Convegno a Lucca il 18 dicembre
Il libro Raffaello a Roma edito dai Musei Vaticani (curatrici Barbara Agosti e Silvia Ginzburg) apre di fatto le celebrazioni raffaellesche che toccheranno il culmine nel 2020, quinto centenario della morte di quel grande. Restauri e ricerche dichiara il sottotitolo e infatti i restauri fanno da apripista, da guida alla ricerca storico artistica, sia che si tratti delle Stanze vaticane o dei dipinti celebri custoditi al Prado, al Louvre e a Capodimonte. «Il futuro delle ricerche su Raffaello dovrà fondarsi sempre di più sullo scambio di informazioni fra storico dell’arte, restauratore e analista di laboratorio» aveva scritto il grande raffaellista John Shearman negli atti del «Princeton Raphael Symposium» (1990) e questa filosofia ispira il libro, lo innerva in tutte le 115 pagine del testo e le oltre trecento di magnifiche illustrazioni a colori.

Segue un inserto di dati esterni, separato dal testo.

(** * run_eval_simlingo_local.py: the local evaluation launcher

    A shallow embedding of the job-queue construction, the completion test
    on a job's result JSON and the retry loop of the launcher, with the
    properties of its specification proved about them; then of the
    environment and the command of the evaluator, of the run over the
    queue, and of create_video_from_images.py, with further properties.

    Conventions.  A Python [str] is a [string]; each character stands for
    one code point.  A Python exception is a value of [exn] carried by
    [result].  The file system, the JSON parser and the evaluator
    subprocess are the operations of a [Host]. *)

From Stdlib Require Import ZArith QArith String Ascii List Lia.
From stdpp Require Import base tactics option list sorting gmap strings pretty.

Set Warnings "-register-all,-clear-no-such-hyp".

Open Scope string_scope.
Open Scope Z_scope.
Open Scope list_scope.

(** ** Exceptions and results *)

(** The exceptions the launcher can meet.  [KeyError] carries the key
    (an integer key in decimal), [FileNotFoundError] its message, and
    [OSError] is any other failure of the operating system. *)
Inductive exn : Type :=
| KeyError (key : string)
| TypeError
| AttributeError
| FileNotFoundError (msg : string)
| OSError.

Inductive result (A : Type) : Type :=
| Ok (a : A)
| Raise (e : exn).
Arguments Ok {A} a.
Arguments Raise {A} e.

#[global] Instance result_ret : MRet result := fun A a => Ok a.
#[global] Instance result_bind : MBind result := fun A B f r =>
  match r with
  | Ok a => f a
  | Raise e => Raise e
  end.

(** ** The values [ujson.load] returns *)

(** A Python float: not-a-number, an infinity, or a finite value. *)
Inductive pyfloat : Type :=
| FNan
| FInf (negative : bool)
| FNum (q : Q).

(** [None], [bool], [int], [float], [str], [list] and [dict].  A [dict] is
    the list of its items in insertion order; the parser yields distinct
    keys. *)
Inductive json : Type :=
| JNull
| JBool (b : bool)
| JInt (z : Z)
| JFloat (f : pyfloat)
| JStr (s : string)
| JArr (items : list json)
| JObj (fields : list (string * json)).

(** [d[key]] on the item list of a [dict]. *)
Fixpoint dict_lookup (key : string) (fields : list (string * json)) : option json :=
  match fields with
  | [] => None
  | (k, v) :: rest => if String.eqb k key then Some v else dict_lookup key rest
  end.

(** The numeric value of a [bool], [int] or [float]; [bool] is a subclass
    of [int] with [False] = 0 and [True] = 1. *)
Definition num_value (v : json) : option pyfloat :=
  match v with
  | JBool b => Some (FNum (inject_Z (if b then 1 else 0)))
  | JInt z => Some (FNum (inject_Z z))
  | JFloat f => Some f
  | _ => None
  end.

(** [x < y] on floats: false as soon as one side is not-a-number. *)
Definition float_lt (x y : pyfloat) : bool :=
  match x, y with
  | FNan, _ | _, FNan => false
  | FInf true, FInf true => false
  | FInf true, _ => true
  | _, FInf true => false
  | FInf false, _ => false
  | _, FInf false => true
  | FNum p, FNum q => negb (Qle_bool q p)
  end.

(** [x == y] on floats. *)
Definition float_eq (x y : pyfloat) : bool :=
  match x, y with
  | FNum p, FNum q => Qeq_bool p q
  | FInf a, FInf b => Bool.eqb a b
  | _, _ => false
  end.

(** [a == b] on parsed values; it never raises. *)
Fixpoint py_eq (a b : json) {struct a} : bool :=
  match num_value a, num_value b with
  | Some x, Some y => float_eq x y
  | Some _, None | None, Some _ => false
  | None, None =>
    match a, b with
    | JNull, JNull => true
    | JStr s, JStr t => String.eqb s t
    | JArr l, JArr m =>
      (fix all2 (l m : list json) {struct l} : bool :=
         match l, m with
         | [], [] => true
         | x :: l', y :: m' => py_eq x y && all2 l' m'
         | _, _ => false
         end) l m
    | JObj f, JObj g =>
      Nat.eqb (length f) (length g) &&
      (fix every (f : list (string * json)) {struct f} : bool :=
         match f with
         | [] => true
         | (k, v) :: f' =>
           match dict_lookup k g with
           | Some v' => py_eq v v'
           | None => false
           end && every f'
         end) f
    | _, _ => false
    end
  end.

(** [a < b]: numbers by value, strings and lists lexicographically, every
    other pair of types raises [TypeError]. *)
Fixpoint py_lt (a b : json) {struct a} : result bool :=
  match num_value a, num_value b with
  | Some x, Some y => Ok (float_lt x y)
  | Some _, None | None, Some _ => Raise TypeError
  | None, None =>
    match a, b with
    | JStr s, JStr t => Ok (String.ltb s t)
    | JArr l, JArr m =>
      (fix lex (l m : list json) {struct l} : result bool :=
         match l, m with
         | [], [] => Ok false
         | [], _ :: _ => Ok true
         | _ :: _, [] => Ok false
         | x :: l', y :: m' => if py_eq x y then lex l' m' else py_lt x y
         end) l m
    | _, _ => Raise TypeError
    end
  end.

(** [len(v)]. *)
Definition py_len (v : json) : result Z :=
  match v with
  | JStr s => Ok (Z.of_nat (String.length s))
  | JArr l => Ok (Z.of_nat (length l))
  | JObj f => Ok (Z.of_nat (length f))
  | _ => Raise TypeError
  end.

(** [v[key]] for a string [key]. *)
Definition py_getitem (v : json) (key : string) : result json :=
  match v with
  | JObj f =>
    match dict_lookup key f with
    | Some x => Ok x
    | None => Raise (KeyError key)
    end
  | _ => Raise TypeError
  end.

(** [v[i]] for an index [i] already known to be below [len(v)]: an item
    of a list, a one-character string of a string; a [dict] of the parser
    has string keys only, so an integer key is a [KeyError]. *)
Definition py_index (v : json) (i : nat) : result json :=
  match v with
  | JArr l =>
    match l !! i with
    | Some x => Ok x
    | None => Raise TypeError
    end
  | JStr s =>
    match String.get i s with
    | Some c => Ok (JStr (String c EmptyString))
    | None => Raise TypeError
    end
  | JObj _ => Raise (KeyError (pretty i))
  | _ => Raise TypeError
  end.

Uno spazio speciale è riservato agli interventi condotti negli ultimi anni sui murali delle Stanze, in particolare su quella detta «della Segnatura» e sull’altra nota come di «Eliodoro». Ne parlano, in un confronto serrato e affascinante, il restauratore Paolo Violini e lo storico dell’arte, direttore dei cantieri, Arnold Nesselrath. Il rispecchiamento fra i mestieri e i saperi del restauratore e quelli dello storico, permettono di affrontare da un angolo visuale nuovo, concentrato sulla pelle della pittura, nodi fondamentali della critica e della storiografia raffaellesche.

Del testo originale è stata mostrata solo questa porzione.